Was lest ihr gerade?

  • b.a.t. : Unterschätz mir meinen Goethe nicht! :)


    Aber ja: Die gleiche Frage habe ich mir auch gestellt. Ich hab's zwar auch schon geschafft, Werkausgaben von A-Z durchzu ... na ja ... blättern, aber nicht hintereinander. Und Goethe habe ich noch nicht geschafft. ;)

    Aber selbstredend.

    Am Stück.

    Und zwar die Ausgabe des Deutscher Klassiker Verlag :-)


    Daraus hab ich einiges hier stehen, die Gedichte und der Faust, beides als Lizenzausgaben der WBG, die gab es seinerzeit eher preiswert.

    Und in Taschenbuchausgaben: Werther und Wahlverwandtschaften (plus Kleine Prosa und Epen), die beiden Romane hatte ich 2021 nach zig Jahren endlich wiedergelesen und fand die Kommentare, wie auch sonst, sehr spannend. West-Östlicher Divan, da war diese Ausgabe für mich die einzige Möglichkeit, mich damit zu befassen. Ja, das bekomme ich noch durchgelesen.

    Meine teuerste Buchinvestition des letzten Jahres war Zur Farbenlehre. Das ist als Dauerlektüre angedacht - hätte ich nur nicht schon so viele andere - und zwar parallel dann mit Schopenhauer.

    Ich vergesse das meiste, was ich gelesen habe, so wie das, was ich gegessen habe; ich weiß aber soviel, beides trägt nichtsdestoweniger zu Erhaltung meines Geistes und meines Leibes bei. (G. C. Lichtenberg)

  • Ich hab, vor vielen Jahren, "Die Maias" gelesen. Möchte ich gerne wiederlesen. "Das Verbrechen des Paters Amaro" steht hier, ist aus einem Bücherschrank. Danke für die Infos, ich wusste gar nicht, dass so viel von ihm übersetzt ist.

    Ich habe noch "Das berühmte Haus Ramirez" gelesen. Davon ist mir aber leider nichts im Gedächtnis geblieben als eine Szene, in der ein Mann in einem Teich voller Blutegel exekutiert wurde.

  • Ich habe noch "Das berühmte Haus Ramirez" gelesen. Davon ist mir aber leider nichts im Gedächtnis geblieben als eine Szene, in der ein Mann in einem Teich voller Blutegel exekutiert wurde.

    Vielversprechend.

    Blutegel finden sich in der klassischen Literatur ja oft.

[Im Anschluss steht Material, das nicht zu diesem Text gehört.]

(** * Water-potability rule engine of [ai/ml_server.py]

    A shallow embedding of [get_potability_recommendation] and of the
    Python values it handles, followed by the properties of the
    evaluator: compliance flags, score bands, issue aggregation, the
    two error paths and the independence from temperature and pH. *)

From Stdlib Require Import ZArith QArith String List Bool Lia.
From Stdlib Require Import Floats.SpecFloat.
Import ListNotations.

Local Open Scope string_scope.
Local Open Scope Z_scope.

(** ** Python numbers

    A Python [int] is an unbounded integer; a Python [float] is an IEEE-754
    binary64 value, kept here as sign, mantissa and exponent. *)

Module Number.

Definition prec : Z := 53.
Definition emax : Z := 1024.

Inductive pynum : Type :=
| PyInt (z : Z)
| PyFloat (f : spec_float).

(** The exact value of a number on the extended real line.  NaN has none. *)
Inductive xreal : Type :=
| XNan
| XInf (negative : bool)
| XFin (q : Q).

(** [m * 2^e] as a rational. *)
Definition dyadic (m e : Z) : Q :=
  if 0 <=? e then inject_Z (m * 2 ^ e)
  else Qmake m (Pos.pow 2 (Z.to_pos (- e))).

Definition float_value (f : spec_float) : xreal :=
  match f with
  | S754_zero _ => XFin 0
  | S754_infinity s => XInf s
  | S754_nan => XNan
  | S754_finite s m e => XFin (dyadic (if s then Z.neg m else Z.pos m) e)
  end.

Definition value (n : pynum) : xreal :=
  match n with
  | PyInt z => XFin (inject_Z z)
  | PyFloat f => float_value f
  end.

(** Comparison of two values; [None] when either side is NaN (unordered).
    Python compares [int] with [float] by exact value, and two floats by
    IEEE-754 order, which is the order of their values
    ([NumberFacts.compare_floats_ieee]). *)
Definition xcompare (a b : xreal) : option comparison :=
  match a, b with
  | XNan, _ | _, XNan => None
  | XInf true, XInf true => Some Eq
  | XInf false, XInf false => Some Eq
  | XInf true, _ => Some Lt
  | XInf false, _ => Some Gt
  | _, XInf true => Some Gt
  | _, XInf false => Some Lt
  | XFin p, XFin q => Some (p ?= q)%Q
  end.

Definition compare (a b : pynum) : option comparison :=
  xcompare (value a) (value b).

(** [a <= b], [a < b] and [a > b] on numbers: every comparison with NaN is
    false. *)
Definition le (a b : pynum) : bool :=
  match compare a b with
  | Some Lt | Some Eq => true
  | _ => false
  end.

Definition lt (a b : pynum) : bool :=
  match compare a b with
  | Some Lt => true
  | _ => false
  end.

Definition gt (a b : pynum) : bool :=
  match compare a b with
  | Some Gt => true
  | _ => false
  end.

Definition is_nan (a : pynum) : bool :=
  match value a with
  | XNan => true
  | _ => false
  end.

(** Conversion of an integer to the nearest binary64 float, as Python does
    before mixed arithmetic. *)
Definition of_int (z : Z) : spec_float :=
  binary_normalize prec emax z 0 false.

(** [x - z] for a float [x] and an int [z]. *)
Definition float_sub_int (x : spec_float) (z : Z) : spec_float :=
  SFsub prec emax x (of_int z).

(** Float literals of the source. *)
Definition f0_0 : spec_float := S754_zero false.
Definition f1_0 : spec_float := S754_finite false 4503599627370496 (-52).
Definition f5_0 : spec_float := S754_finite false 5629499534213120 (-50).
Definition f7_0 : spec_float := S754_finite false 7881299347898368 (-50).
Definition f100_0 : spec_float := S754_finite false 7036874417766400 (-46).
Definition f0_8 : spec_float := S754_finite false 7205759403792794 (-53).
Definition f0_85 : spec_float := S754_finite false 7656119366529843 (-53).
Definition nan : spec_float := S754_nan.

(** Python's two-argument [min] and [max] on floats: the second argument
    replaces the first only when it is strictly smaller (larger). *)
Definition py_min (a b : spec_float) : spec_float :=
  if lt (PyFloat b) (PyFloat a) then b else a.

Definition py_max (a b : spec_float) : spec_float :=
  if gt (PyFloat b) (PyFloat a) then b else a.

End Number.

(** ** Python values and exceptions *)

Module Py.
Import Number.

(** The values an argument of the evaluator can hold: a number, or a
    non-numeric object (a string and [None] stand for these). *)
Inductive pyval : Type :=
| PyNum (n : pynum)
| PyStr (s : string)
| PyNone.

Definition type_name (v : pyval) : string :=
  match v with
  | PyNum (PyInt _) => "int"
  | PyNum (PyFloat _) => "float"
  | PyStr _ => "str"
  | PyNone => "NoneType"
  end.

(** A computation that either raises an exception, kept as its message
    [str(e)], or returns a value. *)
Definition exc (A : Type) : Type := (string + A)%type.

Definition ret {A : Type} (a : A) : exc A := inr a.
Definition raise {A : Type} (message : string) : exc A := inl message.
Definition bind {A B : Type} (m : exc A) (k : A -> exc B) : exc B :=
  match m with
  | inl message => inl message
  | inr a => k a
  end.

Declare Scope exc_scope.
Delimit Scope exc_scope with exc.
Notation "x <- m ;; k" := (bind m (fun x => k))
  (at level 61, m at next level, right associativity) : exc_scope.

(** The message of the [TypeError] of an ordering comparison. *)
Definition type_error (op : string) (a b : pyval) : string :=
  "'" ++ op ++ "' not supported between instances of '"
      ++ type_name a ++ "' and '" ++ type_name b ++ "'".

(** [a <= b] and [a > b] where [b] is a numeric literal, as everywhere in
    the evaluator: a number on the left is compared, anything else raises
    [TypeError]. *)
Definition py_le (a : pyval) (b : pynum) : exc bool :=
  match a with
  | PyNum x => ret (le x b)
  | _ => raise (type_error "<=" a (PyNum b))
  end.

Definition py_gt (a : pyval) (b : pynum) : exc bool :=
  match a with
  | PyNum x => ret (gt x b)
  | _ => raise (type_error ">" a (PyNum b))
  end.

(** Reading a local variable that may not have been assigned yet. *)
Definition read_local (name : string) (v : option string) : exc string :=
  match v with
  | Some s => ret s
  | None =>
      raise ("cannot access local variable '" ++ name
             ++ "' where it is not associated with a value")
  end.

End Py.

(** ** The evaluator *)

Module Server.
Import Number Py.
Local Open Scope exc_scope.

(** The dictionaries the evaluator returns, one record per literal. *)
Record who_compliance_t : Type := {
  tds_compliant : bool;
  turbidity_compliant : bool;
  overall_compliant : bool
}.

Record parameters_t : Type := {
  tds_value : pyval;
  turbidity_value : pyval;
  temperature : pyval;
  ph_level : pyval
}.

Record who_guidelines_t : Type := {
  tds_limit : pynum;
  turbidity_limit : pynum
}.

Record ai_info_t : Type := {
  model_version : string;
  training_date : string;
  accuracy : string
}.

Record evaluation : Type := {
  potability_status : string;
  potability_score : spec_float;
  confidence : spec_float;
  risk_level : string;
  recommendation : string;
  action_required : string;
  who_compliance : who_compliance_t;
  parameters : parameters_t;
  who_guidelines : who_guidelines_t;
  ai_info : ai_info_t
}.

(** [Success r] is the dictionary with ['status': 'success'] and the fields
    of [r]; [Error m] is [{'status': 'error', 'message': m}]. *)
Inductive result : Type :=
| Success (r : evaluation)
| Error (message : string).

Definition status (res : result) : string :=
  match res with
  | Success _ => "success"
  | Error _ => "error"
  end.

(** The keys of the returned dictionary, in the order of the literal. *)
Definition keys (res : result) : list string :=
  match res with
  | Success _ =>
      ["status"; "potability_status"; "potability_score"; "confidence";
       "risk_level"; "recommendation"; "action_required"; "who_compliance";
       "parameters"; "who_guidelines"; "ai_info"]
  | Error _ => ["status"; "message"]
  end.

(** The locals that the issue checks update: the two lists and
    [risk_level], which is unbound until a branch assigns it. *)
Record locals : Type := {
  issues : list string;
  actions : list string;
  risk_level_var : option string
}.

    Eine der gängigsten Anwendungen 8)

    Ich vergesse das meiste, was ich gelesen habe, so wie das, was ich gegessen habe; ich weiß aber soviel, beides trägt nichtsdestoweniger zu Erhaltung meines Geistes und meines Leibes bei. (G. C. Lichtenberg)

  • Inzwischen habe ich mich mit der "Reliquie" auch halbwegs versöhnt. Wenn man den Passionstraum aufmerksam liest, kann man da eine ganze Menge Religions- und Gesellschaftskritik finden. Wenn ich fertig bin, schreibe ich was zu dem Roman.

  • Lucinde hab ich schon vor längerem beendet. Ich war nie so die Romantikerin, auch diese Werk hat mich nicht zum Fan gemacht.

    In der Zwischenzeit habe ich ein aktuelles Buch gelesen, das mir sehr gut gefallen hat.

    Ein Debütroman von Dana Vowinckel - Gewässer im Ziplock es geht um eine jüdische Familie, die genauso dysfunktional ist wie ihr Heimatbegriff. Berlin, Chicago und Jerusalem. Interessant ist auch der jüdische Alltag in den unterschiedlichen Ländern.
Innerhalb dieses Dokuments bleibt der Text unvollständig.